:: What you should do ::
Can you return the records below exactly as they stand, but only from the first line through the one with "split; [exact H|]."?

:: Dataset extract ::
End WithNFKC.

Lemma compute_family_mapping_rows_witness :
  In (str_lit "hawa1245", Unknown) (compute_family_mapping languoid_example).
Proof.
  destruct (compute_family_mapping_rows languoid_example)
    as (_ & _ & _ & H).
  apply (H (languoid "hawa1245" "aust1307" "language" "Hawaiian")).
  - simpl. tauto.
  - intros fam Hfam Hlv E. simpl in Hfam.
    destruct Hfam as [<-|[<-|[<-|[]]]]; discriminate.
Defined.

Lemma compute_family_mapping_one_row_each_witness :
  NoDup (map lg_id (filter is_family languoid_example))
  /\ map fst (compute_family_mapping languoid_example)
     = map lg_id languoid_example.
Proof.
  assert (H : NoDup (map lg_id (filter is_family languoid_example))).
  { simpl. constructor; [intros [] | constructor]. }
  split; [exact H|].
  apply (compute_family_mapping_one_row_each languoid_example H).
Defined.

Example compute_family_mapping_example :
  compute_family_mapping languoid_example
  = [(str_lit "finn1318", str_lit "Uralic");
     (str_lit "ural1272", Unknown);
     (str_lit "hawa1245", Unknown)].
Proof. reflexivity. Qed.

Lemma phoible_example_names r1 r2 g :
  In r1 phoible_example -> In r2 phoible_example ->
  ph_Glottocode r1 = Some g -> ph_Glottocode r2 = Some g ->
  LanguageName r1 = LanguageName r2.
Proof.
  intros H1 H2 G1 G2. simpl in H1, H2.
  repeat destruct H1 as [<-|H1]; try destruct H1;
    repeat destruct H2 as [<-|H2]; try destruct H2;
    first [reflexivity | vm_compute in G1, G2; congruence].
Qed.

Lemma languoid_example_ids : NoDup (map lg_id languoid_example).
Proof.
  simpl. repeat constructor; simpl; intuition discriminate.
Qed.

Lemma prepare_dataset_example_returns :
  { data | prepare_dataset NFKC_of_normal_form (Some phoible_example)
             (Some languoid_example) = Prepared data }.
Proof. eexists. reflexivity. Defined.

Lemma prepare_dataset_languages_witness :
  prepare_dataset NFKC_of_normal_form (Some phoible_without_Glottocode)
    (Some languoid_example) = KeyError
  /\ prepare_dataset NFKC_of_normal_form None (Some languoid_example)
     = FileNotFoundError
  /\ exists data,
       prepare_dataset NFKC_of_normal_form (Some phoible_example)
         (Some languoid_example) = Prepared data
       /\ In (str_lit "finn1318") (map d_Glottocode data).
Proof.
  split; [reflexivity|]. split; [reflexivity|].
  destruct prepare_dataset_example_returns as [data E].
  exists data. split; [exact E|].
  pose proof (prepare_dataset_languages NFKC_of_normal_form
                (Some phoible_example) (Some languoid_example)) as H.
  rewrite E in H.
  destruct H as (phoible & languoid & [= <-] & _ & _ & Hcov & _).
  apply Hcov.
  exists (segment "finn1318" 1 "y" "vowel" "Finnish").
  split; [simpl; tauto | reflexivity].
Defined.

Lemma prepare_dataset_one_row_per_language_witness :
  exists data,
    prepare_dataset NFKC_of_normal_form (Some phoible_example)
      (Some languoid_example) = Prepared data
    /\ map d_Glottocode data = [str_lit "finn1318"; str_lit "hawa1245"]
    /\ NoDup (map d_Glottocode data)
    /\ StronglySorted (fun g1 g2 => str_compare g1 g2 = Lt)
         (map d_Glottocode data).
Proof.
  destruct prepare_dataset_example_returns as [data E].
  exists data. split; [exact E|].
  destruct (prepare_dataset_one_row_per_language NFKC_of_normal_form
              phoible_example languoid_example data
              phoible_example_names languoid_example_ids E)
    as (H1 & H2 & H3).
  split; [rewrite H1; reflexivity|]. split; assumption.
Defined.

(** With two spellings of the name of a language in the phoneme table, the
    language has two rows in the prepared table. *)
Example prepare_dataset_two_names :
  exists data,
    prepare_dataset NFKC_of_normal_form (Some phoible_two_names)
      (Some languoid_example) = Prepared data
    /\ map d_Glottocode data
       = [str_lit "finn1318"; str_lit "hawa1245"; str_lit "hawa1245"].
Proof. eexists. split; reflexivity. Qed.

Example prepare_dataset_example :
  exists data,
    prepare_dataset NFKC_of_normal_form (Some phoible_example)
      (Some languoid_example) = Prepared data
    /\ map (fun row => (d_Glottocode row, d_InventoryID row,
                        d_total_inventory_size row,
                        d_vowel_inventory_size row,
                        d_y_present row, d_family_name row))
         data
       = [(str_lit "finn1318", 1, 3, 2, 1, str_lit "Uralic");
          (str_lit "hawa1245", 3, 3, 2, 0, Unknown)]%Z.
Proof. eexists. split; reflexivity. Qed.

(** The centred column is computed in binary64 and need not sum to zero:
    for the vowel counts 2, 1 and 4 the mean is rounded, and the three
    differences sum to -2^-51. *)
Example centred_column_sum :
  (Model.Qsum (map (fun v => centred v (column_mean [2; 1; 4]%Z))
                 [2; 1; 4]%Z)
   == - (1 # 2251799813685248))%Q.
Proof. vm_compute. reflexivity. Qed.

End DatasetProofs.

(** ** The let-alone scripts: synthetic rows, attribution of scores, main *)

Module LetAloneMore.
Import LetAlone LetAloneProofs.

(** *** load_corpus_features *)

Lemma int_of_bool_values b : int_of_bool b = 0%Z \/ int_of_bool b = 1%Z.
Proof. destruct b; simpl; auto. Qed.

Lemma int_of_bool_one b : int_of_bool b = 1%Z <-> b = true.
Proof. destruct b; simpl; split; congruence. Qed.
(** C5: for every valid create input, on a database that answers and does
    not hold the drawn identifier yet, create returns a task and get on its
    id returns that task, equal in every field. *)
Theorem get_returns_created (b : Body.t) (w : World) :
  valid_create b = true ->
  outage w = None ->
  db.has_key (next_id w) (tasks w) = false ->
  exists x w',
    POST_tasks b w = (inr x, w') /\
    GET_tasks_id (Task.id x) w' = (inr x, w').
Proof.
  intros Hv Ho Hk.
  destruct (POST_tasks_valid b w Hv Ho Hk) as (x & E & Hid & _).
  exists x, (created_world x w). split; [exact E|].
  apply GET_tasks_id_created; [exact Ho | now rewrite Hid].
Qed.

(** C6 (amended): on a database that answers, with stamped rows, list returns
    exactly the stored tasks that equal every supplied filter, where an
    assignee filter that is the empty string counts as not supplied; with no
    filter it returns all stored tasks, and with status DONE exactly the
    stored tasks whose status is DONE. *)
Theorem list_returns_matching (w : World) :
  outage w = None ->
  forallb stamped (tasks w) = true ->
  (forall st pr asg,
      exists xs,
        GET_tasks st pr asg w = (inr xs, w) /\
        map Task.row xs
        = List.filter (matches_supplied st pr (effective asg)) (tasks w)) /\
  (exists xs,
      GET_tasks None None None w = (inr xs, w) /\ map Task.row xs = tasks w) /\
  (exists xs,
      GET_tasks (Some DONE) None None w = (inr xs, w) /\
      forall r, In r (map Task.row xs)
                <-> In r (tasks w) /\ TaskModel.status r = DONE).
Proof.
  intros Ho Hs.
  assert (G : forall st pr asg,
             exists xs,
               GET_tasks st pr asg w = (inr xs, w) /\
               map Task.row xs
               = List.filter (matches_supplied st pr (effective asg)) (tasks w)).
  { intros st pr asg. rewrite (GET_tasks_eq st pr asg w Ho).
    destruct (list_from_attributes_stamped
                (List.filter (matches_supplied st pr (effective asg)) (tasks w)))
      as (xs & -> & E); [now apply forallb_filter|].
    now exists xs. }
  split; [exact G|]. split.
  - destruct (G None None None) as (xs & E & Hx). exists xs. split; [exact E|].
    rewrite Hx. now apply filter_all.
  - destruct (G (Some DONE) None None) as (xs & E & Hx). exists xs.
    split; [exact E|]. intros r. rewrite Hx, filter_In.
    unfold matches_supplied. cbn [effective]. rewrite !andb_true_r.
    destruct (TaskModel.status r); cbn; intuition congruence.
Qed.

(** C7: every request keeps the titles of the stored tasks neither empty nor
    whitespace-only, and so every stored task of every run of create, update
    and delete requests (and of the reading requests) has such a title. *)
Theorem stored_titles_never_blank :
  (forall req w,
      (forall r, In r (tasks w) -> title_ok r) ->
      forall r, In r (tasks (serve int_of_path req w)) -> title_ok r) /\
  (forall w issued,
      Run int_of_path w issued -> forall r, In r (tasks w) -> title_ok r).
Proof.
  split.
  - intros req w. apply serve_title_ok.
  - intros w issued HR r Hr.
    destruct (Run_inv int_of_path w issued HR) as (I1 & _ & I3).
    destruct (I1 r Hr) as (x & Hx & ->). now apply I3.
Qed.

:: Answer to this exercise ::
End WithNFKC.

Lemma compute_family_mapping_rows_witness :
  In (str_lit "hawa1245", Unknown) (compute_family_mapping languoid_example).
Proof.
  destruct (compute_family_mapping_rows languoid_example)
    as (_ & _ & _ & H).
  apply (H (languoid "hawa1245" "aust1307" "language" "Hawaiian")).
  - simpl. tauto.
  - intros fam Hfam Hlv E. simpl in Hfam.
    destruct Hfam as [<-|[<-|[<-|[]]]]; discriminate.
Defined.

Lemma compute_family_mapping_one_row_each_witness :
  NoDup (map lg_id (filter is_family languoid_example))
  /\ map fst (compute_family_mapping languoid_example)
     = map lg_id languoid_example.
Proof.
  assert (H : NoDup (map lg_id (filter is_family languoid_example))).
  { simpl. constructor; [intros [] | constructor]. }
  split; [exact H|].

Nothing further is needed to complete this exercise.